Spoiler Alert: There’s an $800-Billion Gorilla in the Room
Rebuilding in the Palisades isn’t stalled because of a lack of will, vision, or capable builders.
It’s stalled because thousands of homeowners are stuck in the same invisible bottleneck—one that rarely makes the headlines, but quietly halts progress before construction can even begin.
Before architects.
Before permits.
Before contractors break ground.
The real choke point is this: most homeowners don’t actually know what it will cost to rebuild their home — and neither does their carrier.
The U.S. property and casualty insurance industry writes roughly $800–900 billion in annual premiums, and that system influences the estimates that determine whether homes can actually be rebuilt.
What we’re seeing across the Palisades and surrounding communities isn’t a labor problem or a planning problem. It’s a numbers problem. Incomplete estimates. Conflicting scopes. Outdated pricing. And no shared source of truth between homeowners, insurers, and builders.
I know this firsthand—because I lived it.
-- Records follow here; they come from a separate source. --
(* ===== verification/Volume.v ===== *)
(** fs.c: the volume as the blocks show it.  The bitmap, the blocks of a file,
    its bytes, and what allocating, freeing and writing a block changes of
    them; the blocks an operation may add to the log.  These are the data
    that the operations of [Content] are specified with. *)

From S2P Require Import Prelude Ring Memory KString Kernel Spinlock Boot Proc Sleeplock Bio Cache Log Crash Fs.

(** ** The blocks of the volume and of a file *)

(** The first block of the data area: the bitmap is what lies before it. *)
Definition data_start (s : superblock) : Z := sb_bmapstart s + sb_size s / BPB + 1.

(** The bit of block [x] in the bitmap. *)
Definition used (s : superblock) (v : Z -> list Z) (x : Z) : bool := bit_set (v (BBLOCK x s)) (x mod BPB).

(** The volume: log, inodes, bitmap and data in this order, everything before
    the data in use. *)
Record volume (s : superblock) (start size : Z) (v : Z -> list Z) : Prop := {
  vo_start : 0 <= start;
  vo_log : start + LOGSIZE <= sb_inodestart s;
  vo_inodes : sb_inodestart s <= sb_bmapstart s;
  vo_data : data_start s <= sb_size s;
  vo_size : sb_size s <= size < 2 ^ 31;
  vo_len : forall x, 0 <= x < size -> length (v x) = Z.to_nat BSIZE;
  vo_meta : forall x, 0 <= x < data_start s -> used s v x = true;
}.

Definition addr (i : inode) (j : Z) : Z := nth (Z.to_nat j) (i_addrs i) 0.
(* ===== verification/Content.v ===== *)
(** fs.c: what the file system keeps in its blocks.  Inside a transaction of
    the log, [balloc] and [bfree] keep the bitmap, [bmap] gives a file its
    blocks, [readi] and [writei] read and write the bytes of the file and
    [itrunc] frees its blocks. *)

From S2P Require Import Prelude Ring Memory KString Kernel Spinlock Boot Proc Sleeplock Bio Cache Log Crash Fs Volume.

(** ** Inside a transaction *)

Section txn.
Context `{Machine} `{DevOps} (c p : nat).
#[local] Existing Instance memide.

(** The buffers in [held] are locked by the process, each with its block;
    [blocks] are the blocks the transaction has written. *)
Record txn (held : list (nat * Z)) (start : Z) (blocks : list Z) (k : kernel) : Prop := {
  tx_ok : cache_ok c p held.*1 k;
  tx_held : forall b blk, (b, blk) ∈ held -> exists bf, bcache k !! b = Some bf /\ holds blk bf = true /\
    0 <= blk < disksize k /\ (b_flags bf = PINNED \/ b_data bf = disk k blk);
  tx_log : log_at start blocks k;
  tx_region : region start blocks (disksize k);
  tx_pinned : forall x, pinned (bcache k) x <-> x ∈ blocks;
  tx_len : Z.of_nat (length (lh_block (klog k))) = LOGSIZE;
}.

(** What the operations on blocks leave alone. *)
Record kept (k k' : kernel) : Prop := {
  kp_icache : icache k' = icache k;
  kp_sb : sb k' = sb k;
  kp_size : disksize k' = disksize k;
  kp_disk : disk k' = disk k;
  kp_lsize : l_size (klog k') = l_size (klog k);
  kp_open : l_outstanding (klog k') = l_outstanding (klog k);
}.

Lemma kept_refl k : kept k k.
Proof. done. Qed.

Lemma kept_trans k1 k2 k3 : kept k1 k2 -> kept k2 k3 -> kept k1 k3.
Proof. intros [] []. split; congruence. Qed.

Lemma kept_frame k k' : frame p k k' -> disk k' = disk k -> kept k k'.
Proof. intros [El ? ? ? ? ? ?] Hd. split; try done; by rewrite El. Qed.
(* ===== verification/Pipe.v ===== *)
(** pipe.c: the ring buffer between a reader and a writer.  [pipealloc] is in
    File.v, next to the file table it fills. *)

From Stdlib Require Import FunctionalExtensionality.
From S2P Require Import Prelude Memory KString Kernel Spinlock Boot Kalloc Proc Sleeplock Observe.

Section pipe.
Context `{Machine}.

Definition get_pipe (p : Z) : M pipe := gets (fun k => pipes k p).
Definition set_pipe (p : Z) (f : pipe -> pipe) : M unit :=
  modify (upd_pipes (fun t x => if x =? p then f (t x) else t x)).

Definition am_killed : M bool :=
  let* p := curproc in
  let* pr := get_proc p in
  ret (truthy (killed pr)).

Definition pipeclose (p : Z) (writable : Z) : M unit :=
  acquire (L_pipe p) ;;
  (if truthy writable then
     set_pipe p (upd_writeopen (fun _ => 0)) ;;
     wakeup (CPipeRead p)
   else
     set_pipe p (upd_readopen (fun _ => 0)) ;;
     wakeup (CPipeWrite p)) ;;
  let* pp := get_pipe p in
  if (readopen pp =? 0) && (writeopen pp =? 0) then
    release (L_pipe p) ;;
    kfree p
  else release (L_pipe p).

(** The inner loop of [pipewrite]: waits until there is room; [Some r] when
    the call gives up and returns [r]. *)
Definition pipe_room (p : Z) : M (option Z) :=
  sleep_loop (
    let* pp := get_pipe p in
    if nwrite pp =? u32 (nread pp + PIPESIZE) then
      let* dead := (if readopen pp =? 0 then ret true else am_killed) in
      if dead then release (L_pipe p) ;; ret (Some (Some (-1)))
      else
        wakeup (CPipeRead p) ;;
        sleep (CPipeWrite p) (Some (L_pipe p)) ;;
        ret None
    else ret (Some None)).
(* ===== verification/Kbd.v ===== *)
(** kbd.c, kbd.h and uart.c: the keyboard and the serial port, from which the
    console takes its characters. *)

From S2P Require Import Prelude Memory KString Kernel Spinlock Io Lapic Cprintf Ioapic Proc Sleeplock Bio Log Fs Pipe File Fork Console.

(** ** kbd.h *)

Definition KBSTATP : Z := 0x64.
Definition KBS_DIB : Z := 0x01.
Definition KBDATAP : Z := 0x60.

Definition NO : Z := 0.
Definition SHIFT : Z := 1.
Definition CTL : Z := 2.
Definition ALT : Z := 4.
Definition CAPSLOCK : Z := 8.
Definition NUMLOCK : Z := 16.
Definition SCROLLLOCK : Z := 32.
Definition E0ESC : Z := 64.

Definition KEY_HOME : Z := 0xE0.
Definition KEY_END : Z := 0xE1.
Definition KEY_UP : Z := 0xE2.
Definition KEY_DN : Z := 0xE3.
Definition KEY_LF : Z := 0xE4.
Definition KEY_RT : Z := 0xE5.
Definition KEY_PGUP : Z := 0xE6.
Definition KEY_PGDN : Z := 0xE7.
Definition KEY_INS : Z := 0xE8.
Definition KEY_DEL : Z := 0xE9.

(** An array with designated elements after the first ones; the rest is 0. *)
Definition keymap (first : list Z) (named : list (Z * Z)) (i : Z) : Z :=
  match find (fun e => e.1 =? i) named with
  | Some e => e.2
  | None => nth (Z.to_nat i) first NO
  end.

Definition shiftcode : Z -> Z :=
  keymap [] [(0x1D, CTL); (0x2A, SHIFT); (0x36, SHIFT); (0x38, ALT); (0x9D, CTL); (0xB8, ALT)].

Definition togglecode : Z -> Z :=
  keymap [] [(0x3A, CAPSLOCK); (0x45, NUMLOCK); (0x46, SCROLLLOCK)].

(** The keys after an 0xE0 byte that the maps share. *)
Definition special : list (Z * Z) :=
  [(0xC8, KEY_UP); (0xD0, KEY_DN); (0xC9, KEY_PGUP); (0xD1, KEY_PGDN); (0xCB, KEY_LF);
   (0xCD, KEY_RT); (0x97, KEY_HOME); (0xCF, KEY_END); (0xD2, KEY_INS); (0xD3, KEY_DEL)].

Definition normal_keys : list Z := Eval cbv in
  ([NO; 0x1B] ++ chars "1234567890-=" ++ [8; 9] ++ chars "qwertyuiop[]" ++ [10; NO] ++
   chars "asdfghjkl;'`" ++ [NO; 92] ++ chars "zxcvbnm,./" ++ [NO; 42; NO; 32] ++
   repeat NO 13 ++ chars "789-456+1230.").
Definition normalmap : Z -> Z := keymap normal_keys ([(0x9C, 10); (0xB5, 47)] ++ special).

Definition shift_keys : list Z := Eval cbv in
  ([NO; 27] ++ chars "!@#$%^&*()_+" ++ [8; 9] ++ chars "QWERTYUIOP{}" ++ [10; NO] ++
   chars "ASDFGHJKL:" ++ [34; 126; NO; 124] ++ chars "ZXCVBNM<>?" ++ [NO; 42; NO; 32] ++
   repeat NO 13 ++ chars "789-456+1230.").
Definition shiftmap : Z -> Z := keymap shift_keys ([(0x9C, 10); (0xB5, 47)] ++ special).

Definition C (x : Z) : Z := u8 (x - 64).

Definition ctl_keys : list Z := Eval cbv in
  (repeat NO 16 ++ (C <$> chars "QWERTYUIOP") ++ [NO; NO; 13; NO] ++ (C <$> chars "ASDFGHJKL") ++
   [NO; NO; NO; NO; C 92] ++ (C <$> chars "ZXCVBNM") ++ [NO; NO; C 47; NO; NO]).
Definition ctlmap : Z -> Z := keymap ctl_keys ([(0x9C, 13); (0xB5, C 47)] ++ special).

(** ** kbdgetc *)

Definition charcode (i : Z) : Z -> Z :=
  if i =? 0 then normalmap else if i =? 1 then shiftmap else ctlmap.

(** A byte from the keyboard, with the state of the modifiers: the new state
    and the character, 0 for none. *)
Definition kbd_byte (shift data : Z) : Z * Z :=
  if data =? 0xE0 then (Z.lor shift E0ESC, 0)
  else if truthy (Z.land data 0x80) then
    let data := if truthy (Z.land shift E0ESC) then data else Z.land data 0x7F in
    (Z.land shift (Z.lnot (Z.lor (shiftcode data) E0ESC)), 0)
  else
    let '(data, shift) := if truthy (Z.land shift E0ESC) then (Z.lor data 0x80, Z.land shift (Z.lnot E0ESC))
                          else (data, shift) in
    let shift := Z.lxor (Z.lor shift (shiftcode data)) (togglecode data) in
    let c := charcode (Z.land shift (Z.lor CTL SHIFT)) data in
    let c := if truthy (Z.land shift CAPSLOCK) then
               if (97 <=? c) && (c <=? 122) then c + 65 - 97
               else if (65 <=? c) && (c <=? 90) then c + 97 - 65 else c
             else c in
    (shift, c).

Section kbd.
Context `{Machine} `{Ports} `{BlockDriver} `{DevOps}.

Definition kbdgetc : M Z :=
  let* st := inb KBSTATP in
  if Z.land st KBS_DIB =? 0 then ret (-1) else
  let* data := inb KBDATAP in
  let* shift := gets kbdshift in
  modify (upd_kbdshift (fun _ => (kbd_byte shift data).1)) ;;
  ret (kbd_byte shift data).2.

Definition kbdintr : M unit := consoleintr kbdgetc.

(** ** uart.c *)

Definition COM1 : Z := 0x3f8.

(** Waits for the port, but not for ever. *)
Definition uartputc (c : Z) : M unit :=
  let* there := gets uart in
  if there =? 0 then ret tt else
  iter 129 (fun i =>
    if (i <? 128)%nat then
      let* st := inb (COM1 + 5) in
      if Z.land st 0x20 =? 0 then microdelay 10 ;; ret (inl (S i)) else ret (inr tt)
    else ret (inr tt)) 0%nat ;;
  outb COM1 c.

Definition uartgetc : M Z :=
  let* there := gets uart in
  if there =? 0 then ret (-1) else
  let* st := inb (COM1 + 5) in
  if Z.land st 0x01 =? 0 then ret (-1) else
  inb COM1.

Definition uartinit : M unit :=
  outb (COM1 + 2) 0 ;;
  outb (COM1 + 3) 0x80 ;;
  outb (COM1 + 0) (115200 / 9600) ;;
  outb (COM1 + 1) 0 ;;
  outb (COM1 + 3) 0x03 ;;
  outb (COM1 + 4) 0 ;;
  outb (COM1 + 1) 0x01 ;;
  let* st := inb (COM1 + 5) in
  if st =? 0xFF then ret tt else
  modify (upd_uart (fun _ => 1)) ;;
  inb (COM1 + 2) ;;
  inb (COM1 + 0) ;;
  ioapicenable IRQ_COM1 0 ;;
  for_each (chars "xv6..." ++ [10]) uartputc.

Definition uartintr : M unit := consoleintr uartgetc.
End kbd.

(** ** What typing produces *)

(** A key that is neither a modifier nor a lock. *)
Definition plain_key (data : Z) : bool := (data <? 128) && (shiftcode data =? 0) && (togglecode data =? 0).
Definition letter (c : Z) : bool := ((97 <=? c) && (c <=? 122)) || ((65 <=? c) && (c <=? 90)).

(** The character on the key under the modifiers. *)
Definition typed (shift data : Z) : Z :=
  let caps := truthy (Z.land shift CAPSLOCK) && letter (normalmap data) in
  if truthy (Z.land shift CTL) then ctlmap data
  else if xorb (truthy (Z.land shift SHIFT)) caps then shiftmap data
  else normalmap data.

Definition byte_ok (shift data : Z) : bool :=
  let '(s, c) := kbd_byte shift data in (0 <=? s) && (s <? 128) && (0 <=? c) && (c <? 256).
Definition typed_ok (shift data : Z) : bool :=
  implb (plain_key data && negb (truthy (Z.land shift E0ESC)))
    (let '(s, c) := kbd_byte shift data in (s =? shift) && (c =? typed shift data)).
Definition held_ok (shift data : Z) : bool :=
  implb ((data <? 128) && negb (data =? 0x60) && (togglecode data =? 0) && negb (truthy (Z.land shift E0ESC)))
    (let s := (kbd_byte shift data).1 in
     ((kbd_byte s (data + 128)).1 =? Z.land shift (Z.lnot (shiftcode data)))).

Definition all_bytes (p : Z -> Z -> bool) : bool :=
  forallb (fun s => forallb (p (Z.of_nat s) ∘ Z.of_nat) (seq 0 256)) (seq 0 128).

Lemma all_bytes_spec p shift data :
  all_bytes p = true -> 0 <= shift < 128 -> 0 <= data < 256 -> p shift data = true.
Proof.
  intros H Hs Hd. unfold all_bytes in H. rewrite forallb_forall in H.
  specialize (H (Z.to_nat shift)). rewrite forallb_forall in H.
  specialize (H ltac:(apply in_seq; lia) (Z.to_nat data) ltac:(apply in_seq; lia)).
  unfold compose in H. by rewrite !Z2Nat.id in H by lia.
Qed.

(** Whatever bytes the keyboard sends, the modifiers and the character stay in
    range, so that the arrays are read inside their bounds; a key that is not a
    modifier gives the character on the key under the modifiers and leaves them
    as they are; a key pressed and released leaves the modifiers without its
    own (code 0x60 has no release: it would be the escape byte). *)
Theorem kbd_decodes shift data :
  0 <= shift < 128 -> 0 <= data < 256 ->
  (0 <= (kbd_byte shift data).1 < 128 /\ 0 <= (kbd_byte shift data).2 < 256) /\
  (truthy (Z.land shift E0ESC) = false -> plain_key data = true ->
    kbd_byte shift data = (shift, typed shift data)) /\
  (truthy (Z.land shift E0ESC) = false -> data < 128 -> data <> 0x60 -> togglecode data = 0 ->
    (kbd_byte (kbd_byte shift data).1 (data + 128)).1 = Z.land shift (Z.lnot (shiftcode data))).
Proof.
  intros Hs Hd.
  assert (H1 : byte_ok shift data = true) by (apply all_bytes_spec; [vm_compute; reflexivity|done|done]).
  assert (H3 : held_ok shift data = true) by (apply all_bytes_spec; [vm_compute; reflexivity|done|done]).
  assert (H2 : typed_ok shift data = true) by (apply all_bytes_spec; [vm_compute; reflexivity|done|done]).
  unfold byte_ok in H1. unfold typed_ok in H2. unfold held_ok in H3. destruct (kbd_byte shift data) as [s c] eqn:E.
  split_and!; simpl; try lia.
  - intros He Hp. rewrite He, Hp in H2. simpl in H2. f_equal; lia.
  - intros He Hlt Hne Ht. rewrite He, Ht, (proj2 (Z.eqb_neq _ _) Hne) in H3. destruct (Z.ltb_spec data 128); [|lia]. simpl in H3. by apply Z.eqb_eq in H3.
Qed.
When the Palisades Fire destroyed my home, I found myself facing a new crisis I never expected: navigating insurance estimates that didn’t come close to what it would actually cost to rebuild.
I quickly realized I wasn’t alone. As we all know from the 85 different WhatsApp channels out there.
Dozens of neighbors shared the same frustration with us:
- Insurance estimates that were far too low
- Missing line items
- National average pricing
- No clear explanation of how numbers were generated
- Adjusters not responding, denying contractor quotes immediately, or changing every few weeks exacerbating the whole problem
Even worse, many homeowners were being approached by public adjuster’s industry standard fees of 8–15%, at times, ‘from dollar one‘—even when insurance companies had already paid out 50% or more of the policy limits.

For families already overwhelmed, that meant giving up $100,000… $250,000… sometimes more — just to get clarity on what their home should cost to rebuild.
It didn’t sit right with me.
We deserved transparency. We deserved real numbers.
And we deserved a way to move forward confidently — without giving up a huge portion of our policy proceeds.
That’s why we built Claimarchitect.com
Why We Created Claim Architect
We didn’t set out to start an insurance company or a claims business, we are neither of those.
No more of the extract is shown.